• _Source material_
(** X7. For a URL with a scheme and a destination whose folder exists:
    when an attempt succeeds, after none, one or two failed ones, the
    file at the destination path holds exactly the body of that answer;
    what was there before, and what a failed attempt had written, is
    replaced; the download is reported last. *)
Theorem download_image_stores_body (image_url save_path : str) (w : world)
    (k : nat) (r : response) :
  has_scheme image_url = true ->
  folder_made w save_path ->
  (k < 3)%nat ->
  (forall i, (i < k)%nat -> failing (reply_at w i) = true) ->
  reply_at w k = Answer r ->
  error_status r = false ->
  complete r = true ->
  exists w' t,
    download_image (image_url, save_path) w = (Ret tt, w')
    /\ files w' !! save_path = Some (concat (chunks r))
    /\ trace w' = trace w ++ t ++ [Print (Downloaded save_path)].
Proof.
  intros _ _ Hk Hfail Hr Hs Hc. unfold download_image.
  now apply (download_attempts_content image_url save_path (range 0 3) w k r).
Qed.

(** ** Failures that stay where they happen *)

Lemma returns_ret {A} (a : A) : returns (ret a).
Proof. intros w. eexists _, _. reflexivity. Qed.

Lemma returns_emit e : returns (emit e).
Proof. intros w. eexists _, _. reflexivity. Qed.

Lemma returns_bind {A B} (m : M A) (k : A -> M B) :
  returns m -> (forall a, returns (k a)) -> returns (bind m k).
Proof.
  intros Hm Hk w. destruct (Hm w) as (a & w1 & E).
  destruct (Hk a w1) as (b & w2 & E'). exists b, w2.
  unfold bind. now rewrite E.
Qed.

Lemma returns_for {A} (xs : list A) (body : A -> M unit) :
  (forall x, returns (body x)) -> returns (for_each xs body).
Proof.
  intros H. induction xs as [|x xs IH]; simpl.
  - apply returns_ret.
  - apply returns_bind; auto.
Qed.

Lemma returns_future {A} (m : M A) : returns (in_future m).
Proof. intros w. eexists _, _. reflexivity. Qed.

Lemma returns_try_get url failure : returns (try_get url failure).
Proof.
  intros w. destruct (try_get_spec url failure w) as (fetched & w1 & E & _). eauto.
Qed.

Section IsolationFacts.
Context {R : Runtime}.

Lemma returns_image_cards folder page cards acc :
  returns (image_cards_loop folder page cards acc).
Proof.
  intros w. destruct (image_cards_loop_paths folder page cards acc w) as (l & w' & E & _).
  eauto.
Qed.

Lemma returns_album_page link album_title album_folder page :
  returns (album_page link album_title album_folder page).
Proof.
  unfold album_page, print.
  apply returns_bind; [apply returns_emit|intros _].
  apply returns_bind; [apply returns_try_get|intros [response|]];
    [|apply returns_ret].
  destruct (find_all _ (html response)); [apply returns_emit|].
  apply returns_bind; [apply returns_image_cards|intros image_details].
  apply returns_bind; [apply returns_emit|intros _].
  apply returns_for. intros item. apply returns_future.
Qed.

(** X8. Nothing that fails on a page of an album makes the page raise:
    a page that cannot be fetched, a page without cards, a card without
    image or title and a download that fails, whose exception stays in
    its future, are all passed over.  So the loop over the pages of an
    album, whatever the pages, goes through to its end. *)
Theorem album_page_failures_are_absorbed (link album_title album_folder : str)
    (pages : list N) (w : world) :
  (forall page u,
     exists u', album_page link album_title album_folder page u = (Ret tt, u'))
  /\ exists w',
       for_each pages (album_page link album_title album_folder) w = (Ret tt, w').
Proof.
  split.
  - intros page u.
    destruct (returns_album_page link album_title album_folder page u) as ([] & u' & E).
    eauto.
  - destruct (returns_for pages (album_page link album_title album_folder)
                (returns_album_page link album_title album_folder) w) as ([] & w' & E).
    eauto.
Qed.

End IsolationFacts.

(** ** Pages requested one after the other *)

Lemma range_from_one n : range 1 (n + 1) = List.map N.of_nat (seq 1 (N.to_nat n)).
Proof.
  unfold range. f_equal. f_equal. lia.
Qed.

Lemma logged_nil w : logged w [] = w.
Proof. destruct w. unfold logged. simpl. now rewrite app_nil_r. Qed.

Lemma logged_logged w t t' : logged (logged w t) t' = logged w (t ++ t').
Proof. unfold logged. simpl. now rewrite app_assoc. Qed.

Lemma emit_logged e w : emit e w = (Ret tt, logged w [e]).
Proof. reflexivity. Qed.

(** With the network down, a GET is reported as failed and nothing else
    happens. *)
Lemma try_get_down url failure w :
  pending w = [] ->
  try_get url failure w = (Ret None, logged w [Get url; Print failure]).
Proof.
  destruct w as [csv ds fs p t]. simpl. intros ->.
  unfold try_get, try_except, bind, session_get, print, emit, ret, logged. simpl.
  now rewrite <- app_assoc.
Qed.

Lemma for_each_down {A} (xs : list A) (body : A -> M unit) (shown : A -> list event) w :
  pending w = [] ->
  (forall x, In x xs ->
     forall u, pending u = [] -> body x u = (Ret tt, logged u (shown x))) ->
  for_each xs body w = (Ret tt, logged w (flat_map shown xs)).
Proof.
  intros Hw Hbody. revert w Hw. induction xs as [|x xs IH]; intros w Hw; simpl.
  - now rewrite logged_nil.
  - erewrite bind_ret by (apply Hbody; [now left|exact Hw]).
    rewrite IH; [now rewrite logged_logged|..].
    + intros y Hy. apply Hbody. now right.
    + exact Hw.
Qed.

(** What a computation never shows: the rules, one for each way of
    putting computations together. *)
Lemma silent_ret f {A} (a : A) : silent f (ret a).
Proof. intros w. exists []. split; [simpl; now rewrite app_nil_r|constructor]. Qed.

Lemma silent_raise f {A} e : silent f (@raise A e).
Proof. intros w. exists []. split; [simpl; now rewrite app_nil_r|constructor]. Qed.

Lemma silent_lift f {A} (o : outcome A) : silent f (lift o).
Proof. intros w. exists []. split; [simpl; now rewrite app_nil_r|constructor]. Qed.

Lemma silent_bind f {A B} (m : M A) (k : A -> M B) :
  silent f m -> (forall a, silent f (k a)) -> silent f (bind m k).
Proof.
  intros Hm Hk w. unfold bind. destruct (Hm w) as (t & Ht & Hf).
  destruct (m w) as [[a|e] w1]; simpl in *; [|eauto].
  destruct (Hk a w1) as (t' & Ht' & Hf'). exists (t ++ t'). split.
  - rewrite Ht', Ht. now rewrite <- app_assoc.
  - apply List.Forall_app. now split.
Qed.

Lemma silent_try f {A} (m : M A) caught handler :
  silent f m -> (forall e, silent f (handler e)) -> silent f (try_except m caught handler).
Proof.
  intros Hm Hh w. unfold try_except. destruct (Hm w) as (t & Ht & Hf).
  destruct (m w) as [[a|e] w1]; simpl in *; [eauto|].
  destruct (caught e); [|eauto].
  destruct (Hh e w1) as (t' & Ht' & Hf'). exists (t ++ t'). split.
  - rewrite Ht', Ht. now rewrite <- app_assoc.
  - apply List.Forall_app. now split.
Qed.

Lemma silent_for f {A} (xs : list A) (body : A -> M unit) :
  (forall x, silent f (body x)) -> silent f (for_each xs body).
Proof.
  intros H. induction xs as [|x xs IH]; simpl.
  - apply silent_ret.
  - apply silent_bind; auto.
Qed.

Lemma silent_future f {A} (m : M A) : silent f m -> silent f (in_future m).
Proof. intros H w. exact (H w). Qed.

Lemma silent_emit f e : f e = false -> silent f (emit e).
Proof. intros H w. exists [e]. split; [reflexivity|]. now constructor. Qed.

Lemma silent_get f url stream : f (Get url) = false -> silent f (session_get url stream).
Proof.
  intros H w. exists [Get url]. split; [|now constructor].
  unfold session_get.
  destruct (pending w) as [|[|r] rest]; try destruct (stream || complete r); reflexivity.
Qed.

Lemma silent_status f r : silent f (raise_for_status r).
Proof.
  unfold raise_for_status.
  destruct (_ && _); [apply silent_raise|apply silent_ret].
Qed.

Lemma silent_open f path : f (OpenWrite path) = false -> silent f (open_wb path).
Proof. intros H w. exists [OpenWrite path]. split; [reflexivity|]. now constructor. Qed.

Lemma silent_write f path chunk : silent f (file_write path chunk).
Proof. intros w. exists []. split; [simpl; now rewrite app_nil_r|constructor]. Qed.

Lemma silent_makedirs f path : f (Makedirs path) = false -> silent f (makedirs path).
Proof. intros H w. exists [Makedirs path]. split; [reflexivity|]. now constructor. Qed.

(** An event that starts no page is not singled out by [f], when [f]
    singles out starts of pages only. *)
Ltac quiet :=
  first
    [ reflexivity
    | assumption
    | lazymatch goal with
      | H : forall e, ?f e = true -> _ |- ?f ?e = false =>
          let E := fresh "E" in
          let E' := fresh "E" in
          destruct (f e) eqn:E;
          [destruct (H _ E) as [E'|E']; cbn in E'; discriminate E'|reflexivity]
      end ].

Ltac silent_step :=
  lazymatch goal with
  | |- silent _ (bind _ _) => apply silent_bind; [|intros ?]
  | |- silent _ (try_except _ _ _) => apply silent_try; [|intros ?]
  | |- silent _ (for_each _ _) => apply silent_for; intros ?
  | |- silent _ (in_future _) => apply silent_future
  | |- silent _ (if ?b then _ else _) => destruct b
  | |- silent _ (ret _) => apply silent_ret
  | |- silent _ (raise _) => apply silent_raise
  | |- silent _ (lift _) => apply silent_lift
  | |- silent _ (emit _) => apply silent_emit; quiet
  | |- silent _ (session_get _ _) => apply silent_get; quiet
  | |- silent _ (raise_for_status _) => apply silent_status
  | |- silent _ (open_wb _) => apply silent_open; quiet
  | |- silent _ (file_write _ _) => apply silent_write
  | |- silent _ (makedirs _) => apply silent_makedirs; quiet
  end.

Lemma silent_try_get f url failure :
  f (Get url) = false -> f (Print failure) = false -> silent f (try_get url failure).
Proof.
  intros Hget Hprint. unfold try_get, print. repeat silent_step.
Qed.

(** A loop whose every round shows [head x] first and then nothing that
    [f] singles out: the rounds that were begun are the first of the
    list, in its order, and all of it when the loop was not left. *)
Lemma for_each_visits {A} (f : event -> bool) (head : A -> list event)
    (body : A -> M unit) (xs : list A) (w : world) :
  (forall x u, exists t,
     trace (snd (body x u)) = trace u ++ head x ++ t
     /\ Forall (fun e => f e = false) t) ->
  exists (visits : list (A * list event)) (later : list A),
    xs = List.map fst visits ++ later
    /\ (fst (for_each xs body w) = Ret tt -> later = [])
    /\ Forall (fun v => Forall (fun e => f e = false) (snd v)) visits
    /\ trace (snd (for_each xs body w))
       = trace w ++ flat_map (fun v => head (fst v) ++ snd v) visits.
Proof.
  intros Hbody. revert w. induction xs as [|x xs IH]; intros w.
  - exists [], []. simpl. rewrite app_nil_r. repeat split. constructor.
  - destruct (Hbody x w) as (t & Ht & Hf). simpl. unfold bind.
    destruct (body x w) as [[[]|e] w1]; simpl in Ht.
    + destruct (IH w1) as (visits & later & Hxs & Hdone & Hsilent & Htrace).
      exists ((x, t) :: visits), later. simpl. repeat split.
      * now rewrite Hxs.
      * exact Hdone.
      * now constructor.
      * rewrite Htrace, Ht. now rewrite <- !app_assoc.
    + exists [(x, t)], xs. simpl. repeat split.
      * discriminate.
      * repeat constructor. exact Hf.
      * rewrite Ht, app_nil_r. reflexivity.
Qed.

• _What is being asked_
Retype, exactly and in full, the listing from its first line to the one holding "intros Hm Hk w. destruct", both included.

• _Written solution_
(** X7. For a URL with a scheme and a destination whose folder exists:
    when an attempt succeeds, after none, one or two failed ones, the
    file at the destination path holds exactly the body of that answer;
    what was there before, and what a failed attempt had written, is
    replaced; the download is reported last. *)
Theorem download_image_stores_body (image_url save_path : str) (w : world)
    (k : nat) (r : response) :
  has_scheme image_url = true ->
  folder_made w save_path ->
  (k < 3)%nat ->
  (forall i, (i < k)%nat -> failing (reply_at w i) = true) ->
  reply_at w k = Answer r ->
  error_status r = false ->
  complete r = true ->
  exists w' t,
    download_image (image_url, save_path) w = (Ret tt, w')
    /\ files w' !! save_path = Some (concat (chunks r))
    /\ trace w' = trace w ++ t ++ [Print (Downloaded save_path)].
Proof.
  intros _ _ Hk Hfail Hr Hs Hc. unfold download_image.
  now apply (download_attempts_content image_url save_path (range 0 3) w k r).
Qed.

(** ** Failures that stay where they happen *)

Lemma returns_ret {A} (a : A) : returns (ret a).
Proof. intros w. eexists _, _. reflexivity. Qed.

Lemma returns_emit e : returns (emit e).
Proof. intros w. eexists _, _. reflexivity. Qed.

Lemma returns_bind {A B} (m : M A) (k : A -> M B) :
  returns m -> (forall a, returns (k a)) -> returns (bind m k).
Proof.
  intros Hm Hk w. destruct (Hm w) as (a & w1 & E).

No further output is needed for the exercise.